He is deemed to be an above-average citizen, a harder-than-most worker and an all-around good guy.
He's also not much for guarding quicker players, he'll be 32 years old when next season begins, he has four guaranteed years remaining on his contract and he'll add roughly $25 million in long-term salary to payroll.
Such is the price for filling a void.
The Jazz, it's believed, have agreed to trade for Golden State guard and longtime Los Angeles Laker Derek Fisher a deal they see as the best route for acquiring some semblance of a sharpshooter, and one that means they're no longer shopping for a big name in the NBA's summer free-agency market.
In exchange, Utah barring an unforeseen snag will send guards Keith McLeod, Devin Brown and Andre Owens to Golden State.

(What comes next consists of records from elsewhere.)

(** The padding of the last chunk is skipped and its spare bits are dropped. *)
Lemma decode_last a b output :
  decode_from 0 0 output (encode_chunk STANDARD_ALPHABET a b None)
  = Ok (output +:+ String a (match b with Some b => String b "" | None => "" end)).
Proof.
  pose proof (code_range a) as Ha. unfold encode_chunk.
  assert (0 <= match b with Some x => code x | None => 0 end < 256) as Hb by (destruct b; [apply code_range|lia]).
  rewrite chunk_value by lia. rewrite !digit_bits by lia.
  change (2 ^ 18) with 262144; change (2 ^ 12) with 4096; change (2 ^ 6) with 64.
  set (v := code a * 65536 + _ + 0).
  destruct (chunk_digits (code a) (match b with Some x => code x | None => 0 end) 0 v Ha Hb ltac:(lia) eq_refl)
    as (E1 & E2 & E3 & _). rewrite decode_0, decode_6 by digit_range. rewrite E1, E2. destruct b as [b|].
  - rewrite decode_4 by digit_range. rewrite E3. cbn [decode_from]. by rewrite !chr_code, !str_app_assoc.
  - cbn [decode_from]. by rewrite !chr_code.
Qed.

Lemma decode_chunks output bytes :
  decode_from 0 0 output (encode_chunks STANDARD_ALPHABET bytes) = Ok (output +:+ bytes).
Proof.
  remember (String.length bytes) as n eqn:Hn. assert (String.length bytes <= n)%nat as Hle by lia. clear Hn.
  revert output bytes Hle. induction n as [|n IH]; intros output bytes Hle.
  - destruct bytes; [by rewrite str_app_nil_r|simpl in Hle; lia].
  - destruct bytes as [|a [|b [|c rest]]]; cbn [encode_chunks].
    + by rewrite str_app_nil_r.
    + apply (decode_last a None).
    + apply (decode_last a (Some b)).
    + rewrite decode_chunk, IH by (simpl in Hle; lia). by rewrite str_app_assoc.
Qed.

Lemma encode_chunks_length alphabet bytes :
  String.length (encode_chunks alphabet bytes) = (4 * ((String.length bytes + 2) / 3))%nat.
Proof.
  remember (String.length bytes) as n eqn:Hn. revert bytes Hn.
  induction (lt_wf n) as [n _ IH]. intros bytes ->. destruct bytes as [|a [|b [|c rest]]]; try done.
  cbn [encode_chunks]. rewrite str_length_app. cbn [encode_chunk String.length].
  rewrite (IH (String.length rest)) by (simpl; lia || done).
  replace (S (S (S (String.length rest))) + 2)%nat with (String.length rest + 2 + 1 * 3)%nat by lia.
  rewrite Nat.div_add by lia. lia.
Qed.

(** Base64 round trip. Every byte string is read back from its standard
    encoding, and the encoding has four characters for every three bytes begun. *)
Theorem base64_roundtrip bytes :
  base64_decode (base64_encode bytes false) = Ok bytes
  /\ String.length (base64_encode bytes false) = (4 * ((String.length bytes + 2) / 3))%nat.
Proof. split; [apply (decode_chunks "")|apply encode_chunks_length]. Qed.

(** ** DER signatures *)

Lemma get_app a c b : String.get (String.length a) (a +:+ String c b) = Some c.
Proof. by induction a. Qed.
Lemma substring_app a b : String.substring 0 (String.length a) (a +:+ b) = a.
Proof. induction a as [|c a IH]; cbn [String.append String.length String.substring]; [by destruct b|by rewrite IH]. Qed.
Lemma substring_skip a b n : String.substring (String.length a) n (a +:+ b) = String.substring 0 n b.
Proof. by induction a. Qed.
Lemma substring_all s : String.substring 0 (String.length s) s = s.
Proof. rewrite <- (str_app_nil_r s) at 2. apply substring_app. Qed.

Lemma zeros_length n : String.length (zeros n) = n.
Proof. induction n; simpl; congruence. Qed.
Lemma big_endian_zeros n s : big_endian 0 (zeros n +:+ s) = big_endian 0 s.
Proof. by induction n. Qed.

(** A positive integer below 2^256: at most 32 bytes after one zero byte. *)
Definition fits (v : string) : bool :=
  (1 <=? String.length v)%nat && (String.length v <=? 33)%nat
  && ((String.length v <=? 32)%nat || starts_with (String (chr 0) "") v).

Fisher confirmed the trade, telling the Contra Costa (Calif.) Times the deal was "pretty much done."
The father of newborn twins sounded less than thrilled, however.
According to the Times, "Fisher said he wants to stay a Warrior, and that he and his family were just starting to feel at home in the (San Francisco) Bay Area. But he noted he is prepared to go to Utah if the deal goes through."
"I will try to do my job and do the best I can," he told the California newspaper, "whether I'm still with the Warriors or somewhere else."
Fisher, a University of Arkansas-Little Rock product, played his first eight NBA seasons in L.A. and the past two for Golden State.
At 6-foot-1 and 205 pounds, he's described as a shooting guard in a point guard's body with a point's mentality.
In Utah, that means Fisher said to be hungry for minutes can back up starter Deron Williams at the point and/or play off-guard, though it's an awfully small, defense-challenged backcourt if he and Williams play together.
Neither the Jazz nor the Warriors commented, as the trade cannot be made official until next Wednesday at the earliest.
That's because Owens is a restricted free agent, and the Jazz need his contract to make the swap conform to NBA salary-matching rules. League free-agency rules also prevent Owens who probably wouldn't have been re-signed, but now will make at least $664,209 from completing paperwork before Wednesday.
Fisher's salary next season is $5.88 million, but he has $26.46 million guaranteed on his contract including $7.35 million for the 2009-2010 season, when he'll be 35.
Utah picked up the $1.4 million option for next season on McLeod's contract last Friday, but when the Jazz did that they also said they might still pursue veteran help at the point.
McLeod spent two seasons in Utah, playing 129 games (59 starts) in the backcourt.
Brown, who'll make about $2.7 million next season, played just one season with the Jazz after signing last summer as a free agent from then NBA-champion San Antonio. He averaged 7.5 points per game mostly off the bench, but never seemed to figure out how to play for coach Jerry Sloan.
Owens, signed last year as an undrafted free agent from the University of Houston, played sparingly in Utah. He appeared in 23 games and missed the season's final 36 with a stress-fractured tibia that required rod-insertion surgery.
It's not known which, if any, of the Jazz players Golden State will keep.
The Warriors made the deal primarily to free playing time behind star Baron Davis for young guard Monta Ellis and to add wiggle room beneath the NBA's payroll luxury-tax threshold for next season and beyond.